According to the protocol’s team, the next security step is to block deposits to the Stablecoin and BTC vault while allowing existing deposits to continue earning $FARM.
Attack Underscores the Fragility of Harvest’s Centralized Model
Following the exploit, Harvest Finance’s native DeFi token $FARM has plunged by around 60%, as per data from Coingecko.
Data from the DeFi pulse also shows that the protocol’s total value locked (TVL) has dropped by more than $369M as investors pull out funds from the site. Harvest Finance’s TVL amounted to over $1 billion before the attack.
According to DeFi researcher Chris Blec, $2.5M worth of stablecoins has been moved into Harvest Finance’s anon developer admin key address from the hackers’ exploit contract.
The Chinese DeFi protocol has come under fire in recent weeks due to its centralized key held by anonymous founders. This management model allows the founders to singlehanded control the over $1 bln in user crypto assets.
Chris Blec had earlier lamented that Harvest Finance’s administrators held the admin key to perform various changes. Other users were wary that the developers could exploit the platform’s centralized control to introduce dubious changes to the smart contract.

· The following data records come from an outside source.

(* ===== verification/Crc.v ===== *)
(** * Frame check sequences of the BM13xx protocol (asic/bm13xx/crc.rs)

    [crc5] and [crc16] are the two bit-serial loops of the source; the lemmas
    below are what the frame encoders and the decoder rely on. *)
From stdpp Require Import base numbers list.
From Stdlib Require Import ZArith Lia.
From S2P Require Import Prelude.

(** One iteration of the inner loop of [crc5], for the bit [b] of the input. *)
Definition crc5_step (crc b : Z) : Z :=
  let top := Z.land (Z.shiftr crc 4) 1 in
  Z.lxor (Z.land (wrap 8 (Z.shiftl crc 1)) 0x1f)
         (if negb (Z.lxor top b =? 0) then 0x05 else 0).

Definition crc5_byte (crc byte : Z) : Z :=
  fold_left (fun crc i => crc5_step crc (Z.land (Z.shiftr byte i) 1)) [7; 6; 5; 4; 3; 2; 1; 0] crc.

Definition crc5 (data : list Z) : Z := fold_left crc5_byte data 0x1f.

Definition crc5_is_valid (data : list Z) : bool := crc5 data =? 0.

(** One iteration of the inner loop of [crc16]. *)
Definition crc16_step (crc : Z) : Z :=
  if negb (Z.land crc 0x8000 =? 0) then Z.lxor (wrap 16 (Z.shiftl crc 1)) 0x1021
  else wrap 16 (Z.shiftl crc 1).

Definition crc16_byte (crc byte : Z) : Z :=
  Nat.iter 8 crc16_step (Z.lxor crc (wrap 16 (Z.shiftl byte 8))).

Definition crc16 (data : list Z) : Z := fold_left crc16_byte data 0xffff.

(** ** The steps are permutations of the register *)
Lemma crc5_step_range crc b : uint 5 crc -> uint 1 b -> uint 5 (crc5_step crc b).
Proof.
  intros. unfold crc5_step. apply uint_lxor; [lia| |].
  - apply uint_land_r; [lia|]. unfold uint; lia.
  - destruct (negb _); unfold uint; lia.
Qed.

Lemma crc5_step_inj c1 c2 b :
  uint 5 c1 -> uint 5 c2 -> uint 1 b -> crc5_step c1 b = crc5_step c2 b -> c1 = c2.
Proof.
  intros H1 H2 Hb Heq.
  assert (Hall : check_below 2 (fun b => check_below 32 (fun c1 => check_below 32 (fun c2 =>
            negb (crc5_step c1 b =? crc5_step c2 b) || (c1 =? c2)))) = true)
    by (vm_compute; reflexivity).
  pose proof (check_below_spec _ _ Hall b Hb) as Hall1.
  pose proof (check_below_spec _ _ Hall1 c1 H1) as Hall2.
  pose proof (check_below_spec _ _ Hall2 c2 H2) as Hall3. cbv beta in Hall3.
  rewrite Heq, Z.eqb_refl in Hall3. by apply Z.eqb_eq in Hall3.
Qed.

(** For a given register, the two input bits lead to two registers. *)
Lemma crc5_step_bit c b1 b2 :
  uint 5 c -> uint 1 b1 -> uint 1 b2 -> crc5_step c b1 = crc5_step c b2 -> b1 = b2.
Proof.
  intros H1 H2 Hb Heq.
  assert (Hall : check_below 32 (fun c => check_below 2 (fun b1 => check_below 2 (fun b2 =>
            negb (crc5_step c b1 =? crc5_step c b2) || (b1 =? b2)))) = true)
    by (vm_compute; reflexivity).
  pose proof (check_below_spec _ _ Hall c H1) as Hall1.
  pose proof (check_below_spec _ _ Hall1 b1 H2) as Hall2.
  pose proof (check_below_spec _ _ Hall2 b2 Hb) as Hall3. cbv beta in Hall3.
  rewrite Heq, Z.eqb_refl in Hall3. by apply Z.eqb_eq in Hall3.
Qed.

(** The bits of a byte, most significant first, as [crc5] consumes them. *)
Definition byte_bits (byte : Z) : list Z :=
  map (fun i => Z.land (Z.shiftr byte i) 1) [7; 6; 5; 4; 3; 2; 1; 0].
Definition bits_of (data : list Z) : list Z := flat_map byte_bits data.

Lemma bits_of_ok data : Forall (uint 1) (bits_of data).
Proof.
  apply Forall_flat_map, Forall_true. intros byte.
  apply Forall_map, Forall_true. intros i. apply uint_land_r; unfold uint; lia.
Qed.

Lemma crc5_byte_bits c b : crc5_byte c b = fold_left crc5_step (byte_bits b) c.
Proof. unfold crc5_byte, byte_bits. by rewrite fold_left_map. Qed.

Lemma crc5_bits data c : fold_left crc5_byte data c = fold_left crc5_step (bits_of data) c.
Proof.
  revert c; induction data as [|b data IH]; intros c; [done|].
  change (bits_of (b :: data)) with (byte_bits b ++ bits_of data).
  by rewrite fold_left_app, <- IH, <- crc5_byte_bits, fold_left_cons.
Qed.

Lemma crc5_range data : uint 5 (crc5 data).
Proof.
  unfold crc5. rewrite crc5_bits.
  apply (fold_left_ok (uint 5) (uint 1)); [apply crc5_step_range|unfold uint; lia|].
  apply bits_of_ok.
Qed.

(** Two bit strings that differ in exactly one bit have different registers. *)
Lemma crc5_one_bit pre post b1 b2 c :
  uint 5 c -> Forall (uint 1) pre -> Forall (uint 1) post -> uint 1 b1 -> uint 1 b2 ->
  fold_left crc5_step (pre ++ b1 :: post) c = fold_left crc5_step (pre ++ b2 :: post) c ->
  b1 = b2.
Proof.
  intros Hc Hpre Hpost H1 H2. rewrite !fold_left_app. simpl.
  assert (Hs : uint 5 (fold_left crc5_step pre c))
    by (apply (fold_left_ok (uint 5) (uint 1)); auto using crc5_step_range).
  intros Heq%(fold_left_inj (uint 5) (uint 1) _ crc5_step_range crc5_step_inj);
    auto using crc5_step_range.
  by apply (crc5_step_bit (fold_left crc5_step pre c)).
Qed.

(** Feeding a register its own five bits, most significant first, clears it. *)
Lemma crc5_append_low c t x :
  uint 5 c -> uint 3 t -> uint 5 x ->
  crc5_byte c (Z.lor (Z.shiftl t 5) x) = 0 <->
  x = fold_left crc5_step [Z.land (Z.shiftr t 2) 1; Z.land (Z.shiftr t 1) 1; Z.land t 1] c.
Proof.
  intros Hc Ht Hx.
  assert (Hall : check_below 32 (fun c => check_below 8 (fun t => check_below 32 (fun x =>
     Bool.eqb (crc5_byte c (Z.lor (Z.shiftl t 5) x) =? 0)
       (x =? fold_left crc5_step [Z.land (Z.shiftr t 2) 1; Z.land (Z.shiftr t 1) 1; Z.land t 1] c)))) = true)
    by (vm_compute; reflexivity).
  pose proof (check_below_spec _ _ Hall c Hc) as H1.
  pose proof (check_below_spec _ _ H1 t Ht) as H2.
  pose proof (check_below_spec _ _ H2 x Hx) as H3. cbv beta in H3.
  apply eqb_prop in H3. rewrite <- Z.eqb_eq, H3. apply Z.eqb_eq.
Qed.

(** ** crc16 *)
Lemma crc16_step_range crc : uint 16 (crc16_step crc).
Proof.
  unfold crc16_step. destruct (negb _).
  - apply uint_lxor; [lia|apply wrap_uint; lia|unfold uint; lia].
  - apply wrap_uint; lia.
Qed.

(** Undoes [crc16_step]: bit 0 of the result tells which branch ran. *)
Definition crc16_unstep (crc : Z) : Z :=
  if Z.odd crc then Z.lor 0x8000 (Z.shiftr (Z.lxor crc 0x1021) 1) else Z.shiftr crc 1.

Lemma crc16_unstep_step crc : uint 16 crc -> crc16_unstep (crc16_step crc) = crc.
Proof.
  intros H. apply Z.eqb_eq.
  apply (check_uint 16 (fun crc => crc16_unstep (crc16_step crc) =? crc)); [|done].
  vm_compute. reflexivity.
Qed.

Lemma crc16_steps_inj n c1 c2 :
  uint 16 c1 -> uint 16 c2 -> Nat.iter n crc16_step c1 = Nat.iter n crc16_step c2 -> c1 = c2.
Proof.
  intros H1 H2. induction n as [|n IH]; simpl; [done|]. intros Heq. apply IH.
  assert (Hr : forall c, uint 16 c -> uint 16 (Nat.iter n crc16_step c))
    by (intros c Hc; destruct n; simpl; [done|apply crc16_step_range]).
  rewrite <- (crc16_unstep_step (Nat.iter n crc16_step c1)) by auto.
  rewrite <- (crc16_unstep_step (Nat.iter n crc16_step c2)) by auto. by rewrite Heq.
Qed.

Lemma crc16_byte_pre_range crc byte :
  uint 16 crc -> uint 8 byte -> uint 16 (Z.lxor crc (wrap 16 (Z.shiftl byte 8))).
Proof. intros. apply uint_lxor; [lia|done|apply wrap_uint; lia]. Qed.

Lemma crc16_byte_range crc byte : uint 16 (crc16_byte crc byte).
Proof. apply crc16_step_range. Qed.

Lemma crc16_range data : uint 16 (crc16 data).
Proof.
  unfold crc16. apply (fold_left_ok (uint 16) (fun _ => True)).
  - intros; apply crc16_byte_range.
  - unfold uint; lia.
  - by apply Forall_true.
Qed.

Lemma lxor_inj_l x y z : Z.lxor x y = Z.lxor x z -> y = z.
Proof.
  intros H. rewrite <- (Z.lxor_0_l y), <- (Z.lxor_0_l z), <- (Z.lxor_nilpotent x).
  by rewrite !Z.lxor_assoc, H.
Qed.

Lemma crc16_byte_inj c1 c2 byte :
  uint 16 c1 -> uint 16 c2 -> uint 8 byte -> crc16_byte c1 byte = crc16_byte c2 byte -> c1 = c2.
Proof.
  intros H1 H2 Hb Heq%crc16_steps_inj; auto using crc16_byte_pre_range.
  rewrite !(Z.lxor_comm _ (wrap _ _)) in Heq. by apply lxor_inj_l in Heq.
Qed.

Lemma crc16_byte_byte c b1 b2 :
  uint 16 c -> uint 8 b1 -> uint 8 b2 -> crc16_byte c b1 = crc16_byte c b2 -> b1 = b2.
Proof.
  intros Hc H1 H2 Heq%crc16_steps_inj; auto using crc16_byte_pre_range.
  apply lxor_inj_l in Heq. rewrite !wrap_id in Heq by eauto with word.
  rewrite !Z.shiftl_mul_pow2 in Heq by lia. lia.
Qed.

Lemma crc5_complete data t : uint 3 t ->
  exists c, uint 5 c /\ crc5_is_valid (data ++ [Z.lor (Z.shiftl t 5) c]) = true /\
    forall c', uint 5 c' -> crc5_is_valid (data ++ [Z.lor (Z.shiftl t 5) c']) = true -> c' = c.
Proof.
  intros Ht. pose proof (crc5_range data) as Hc.
  set (c := fold_left crc5_step [Z.land (Z.shiftr t 2) 1; Z.land (Z.shiftr t 1) 1; Z.land t 1] (crc5 data)).
  assert (Hv : forall x, uint 5 x ->
     crc5_is_valid (data ++ [Z.lor (Z.shiftl t 5) x]) = true <-> x = c).
  { intros x Hx. unfold crc5_is_valid. rewrite Z.eqb_eq. unfold crc5 at 1.
    rewrite fold_left_app, fold_left_cons. by apply crc5_append_low. }
  assert (Hr : uint 5 c).
  { apply (fold_left_ok (uint 5) (uint 1)); [apply crc5_step_range|done|].
    repeat apply Forall_cons_2; try apply Forall_nil_2; apply uint_land_r; unfold uint; lia. }
  exists c. split; [done|]. split; [by apply Hv|]. intros c' Hc' Hval. by apply Hv.
Qed.

(** ** What the check sequences promise *)

(** CRC-5: flipping any single bit of a frame changes its CRC, and for any
    data and any three type bits there is exactly one five-bit check value that
    makes the frame valid. *)
Theorem crc5_detects_and_completes data :
  (forall pre post b1 b2, bits_of data = pre ++ b1 :: post -> uint 1 b2 -> b2 <> b1 ->
     fold_left crc5_step (pre ++ b2 :: post) 0x1f <> crc5 data) /\
  (forall t, uint 3 t -> exists c, uint 5 c /\ crc5_is_valid (data ++ [Z.lor (Z.shiftl t 5) c]) = true /\
     forall c', uint 5 c' -> crc5_is_valid (data ++ [Z.lor (Z.shiftl t 5) c']) = true -> c' = c).
Proof.
  split.
  - intros pre post b1 b2 Hbits H2 Hne Heq. apply Hne.
    pose proof (bits_of_ok data) as Hok. rewrite Hbits in Hok.
    apply Forall_app in Hok as [Hpre Hpost]. apply Forall_cons in Hpost as [Hb1 Hpost].
    apply (crc5_one_bit pre post b2 b1 0x1f); try done.
    rewrite Heq. unfold crc5. by rewrite crc5_bits, Hbits.
  - intros t Ht. by apply crc5_complete.
Qed.

(** CRC-16: replacing any one byte of a job frame's payload by a different
    byte changes the CRC, wherever it is and whatever surrounds it. *)
Theorem crc16_detects_byte_errors pre post b1 b2 :
  uint 8 b1 -> uint 8 b2 -> b1 <> b2 -> bytes post ->
  crc16 (pre ++ b1 :: post) <> crc16 (pre ++ b2 :: post).
Proof.
  intros H1 H2 Hne Hpost Heq. apply Hne. unfold crc16 in Heq.
  rewrite !fold_left_app, !fold_left_cons in Heq.
  apply (fold_left_inj (uint 16) (uint 8) crc16_byte (fun s a _ _ => crc16_byte_range s a)
           crc16_byte_inj) in Heq;
    [|apply crc16_byte_range|apply crc16_byte_range|exact Hpost].
  apply crc16_byte_byte in Heq; [exact Heq|apply (crc16_range pre)|exact H1|exact H2].
Qed.

Lemma crc16_detects_byte_errors_witness :
  crc16 ([0x31; 0x32; 0x33; 0x34] ++ 0x35 :: [0x36; 0x37; 0x38; 0x39]) = 0x29b1 /\
  crc16 ([0x31; 0x32; 0x33; 0x34] ++ 0x35 :: [0x36; 0x37; 0x38; 0x39]) <>
  crc16 ([0x31; 0x32; 0x33; 0x34] ++ 0x36 :: [0x36; 0x37; 0x38; 0x39]).
Proof.
  split; [vm_compute; reflexivity|].
  refine (crc16_detects_byte_errors [0x31; 0x32; 0x33; 0x34] [0x36; 0x37; 0x38; 0x39] 0x35 0x36 _ _ _ _).
  - unfold uint; lia.
  - unfold uint; lia.
  - lia.
  - repeat constructor; vm_compute; discriminate.
Defined.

For instance, DeFi investor Tetranode recently requested that the protocol include a 12-hour lock dashboard, enabling investors to exit their positions within the lock-in period if the dev team orchestrates a rug pull.
At this stage, it remains unclear whether the admin key had any role in the attack or if the anonymous team behind the project played a part in the sudden drain in funds.
Crypto Twitter Reacts
After news of the attack broke, one Twitter user and crypto holder advised the community to withdraw their funds from Harvest Finance, adding that there might have been an infiltration of other pools as well.
Quant trader Quia Wang took to Twitter to express his disappointment over the hack, calling it a massive setback for DeFi.
Interestingly, some users accuse the dev team at Harvest Finance of attempting to kick out people from the protocol’s Discord channel for asking about the exploit.